Während sich nach wie vor die Fronten politischer und gesellschaftlicher Realität verhärten, appellieren Politiker*innen allerorts an die Solidarität der Menschen. DIE EPILOG setzt auf Zärtlichkeit – nicht als Rückzug, sondern als politische Strategie. Eine offensive Zärtlichkeit, die ihre Gegensätze mitdenkt und unser Denken verändern kann.

DIE EPILOG – ZEITSCHRIFT ZUR GEGENWARTSKULTUR
Ausgabe 9
Das Leben ist hart – Thema: Zärtlichkeit
116 Seiten, 10 Euro
Ab 29. April 2020 im neuen Online-Shop und voraussichtlich Ende Mai 2020 überall im Bahnhofs- und gut sortierten Zeitschriftenhandel

Im neuen Heft schaut DIE EPILOG auf die soften Nischen unserer Gegenwart: auf die Zärtlichkeit von Staaten, Beton und Robotern, auf zärtlichen Widerstand und ob das geht, sanfte Gewalt, und auf die Angst vor Nähe und erdrückende Zärtlichkeit – ein Heft über Self-Care, Soft Power und zärtlichen Kolonialismus, gefühlvoll kuratiert von einer frisch geformten Redaktion und unter anderem mit folgenden Beiträgen:

Karen Köhler beleuchtet, wie Zärtlichkeit und Widerstand zusammenpassen, Anke Stelling schreibt über das Schreiben als Akt des Sich-Kümmerns, und Wiebke Reinert analysiert Robben in brutalistischen Zoobecken; Fabian Ebeling fährt mit einer Fußballfangruppe im proppenvollen ICE-Wagen zum Auswärtsspiel mit, und Steffen Greiner fragt sich, ob Staaten zärtlich sein können. Mit ihrer Fotostrecke führt Elena Aya Bundukaris in eine Zwischenwelt aus Ekel und kosmischer Erotik, die zum Anfassen einlädt.
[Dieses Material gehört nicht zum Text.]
Lemma keeps_fanoutAll l : forall bs bs',
  foldlM (maintainFanout cfg e) bs l = Some bs' -> Forall (fun b => b ∈ dom (fanout bs)) l -> keeps bs bs'.
Proof.
  induction l as [|b l IH]; intros bs bs' E Hl; simpl in E; [simplify_eq; apply keeps_refl|].
  destruct (maintainFanout cfg e bs b) as [bs1|] eqn:E1; [|done]. inversion Hl as [|?? Hb Hl']; subst.
  destruct (keeps_maintainFanout bs b bs1 E1 Hb) as [K Hd].
  eapply keeps_trans; [exact K|]. apply (IH _ _ E). by rewrite Hd.
Qed.

Lemma sendGraftPrune_quiet bs tg tp npx : quiet (sendGraftPrune cfg e bs tg tp npx) = quiet bs.
Proof.
  unfold sendGraftPrune. rewrite foldl_quiet; [apply foldl_quiet|]; intros; apply sendRPC_quiet.
Qed.

Lemma flush_quiet bs : quiet (flush cfg e bs) = quiet bs.
Proof.
  unfold flush. rewrite foldl_quiet; [apply foldl_quiet|].
  - intros bs' p. destruct (pending bs' !! p); [|done]. by rewrite sendRPC_quiet.
  - intros bs' p. destruct (control bs' !! p); [|done]. by rewrite sendRPC_quiet.
Qed.


Lemma keeps_shiftCache bs bs' : (mc ← Shift (mcache bs); Some (set_mcache bs mc)) = Some bs' -> keeps bs bs'.
Proof. 
  destruct (Shift (mcache bs)) as [mc|] eqn:E; simpl; [|done]. intros [= <-]. apply keeps_same; try done.
  by apply shape_Shift.
Qed.

Lemma keeps_heartbeat bs bs' : heartbeat cfg e bs = Some bs' -> keeps bs bs'.
Proof.
  unfold heartbeat. destruct (_ || _); [done|].
  pose proof (keeps_cleanUp bs) as K0. generalize dependent (cleanUp cfg e bs). intros bs0 K0.
  destruct (foldlM (maintain cfg e) _ _) as [h|] eqn:E1; cbn [mbind option_bind]; [|done].
  pose proof (keeps_maintainAll _ _ _ E1) as K1. cbn [hb] in K1.
  pose proof (keeps_expireFanout (hb h)) as K2. generalize dependent (expireFanout cfg e (hb h)). intros bs1 K2.
  destruct (foldlM (maintainFanout cfg e) bs1 _) as [bs2|] eqn:E2; cbn [mbind option_bind]; [|done].
  assert (K3 : keeps bs1 bs2).
  { apply (keeps_fanoutAll _ _ _ E2). apply Forall_forall. intros b Hb. by apply (elem_of_iter e Eok) in Hb. }
  pose proof (keeps_quiet _ _ (flush_quiet (sendGraftPrune cfg e bs2 (tograft h) (toprune h) (noPX h)))) as K5.
  pose proof (keeps_quiet _ _ (sendGraftPrune_quiet bs2 (tograft h) (toprune h) (noPX h))) as K4.
  generalize dependent (flush cfg e (sendGraftPrune cfg e bs2 (tograft h) (toprune h) (noPX h))). intros bs4 K5 E.
  apply keeps_shiftCache in E.
  eauto 8 using keeps_trans.
Qed.
End steps.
Zum Release am 29. April startet DIE EPILOG einen Telegram-Channel, über den für vier Wochen Gespräche zwischen Autor*innen, Leser*innen-Aufrufe, Lesungen, eine wöchentliche Kolumne und weitere Formate direkt als (Sprach-)Nachrichten aufs Smartphone gesendet werden. Eintreten kann man in „Die zärtliche Gruppe“ einfach über den Link: t.me/DieEpilog

Über Die Epilog:
Die Epilog ist eine Zeitschrift zur Gegenwartskultur. Sie beobachtet, bewertet und kommentiert die zeitgenössische Alltagskultur und gesellschaftliche Diskurse, die nicht zwingend Eingang in die breite Öffentlichkeit finden. Theoretisch, multiperspektivisch, mit Haltung und niemals allzu naheliegend, erfasst DIE EPILOG das Jetzt, das sie umgibt, in Texten zwischen Wissenschaft und Lyrik, Reportagen und Theorieschnipseln, aber auch in Lesungen, Gesprächsrunden, Workshops und Formaten an den Schnittstellen zwischen Musik, Literatur, Kunst und Kulturtheorie. DIE EPILOG öffnet Denkräume, in denen Theorien aus geistes- und sozialwissenschaftlichen Themenfeldern auf ihre Alltagswirksamkeit untersucht werden können. Wissenschaftlich fundiert, aber immer nah am Alltag – no highbrow.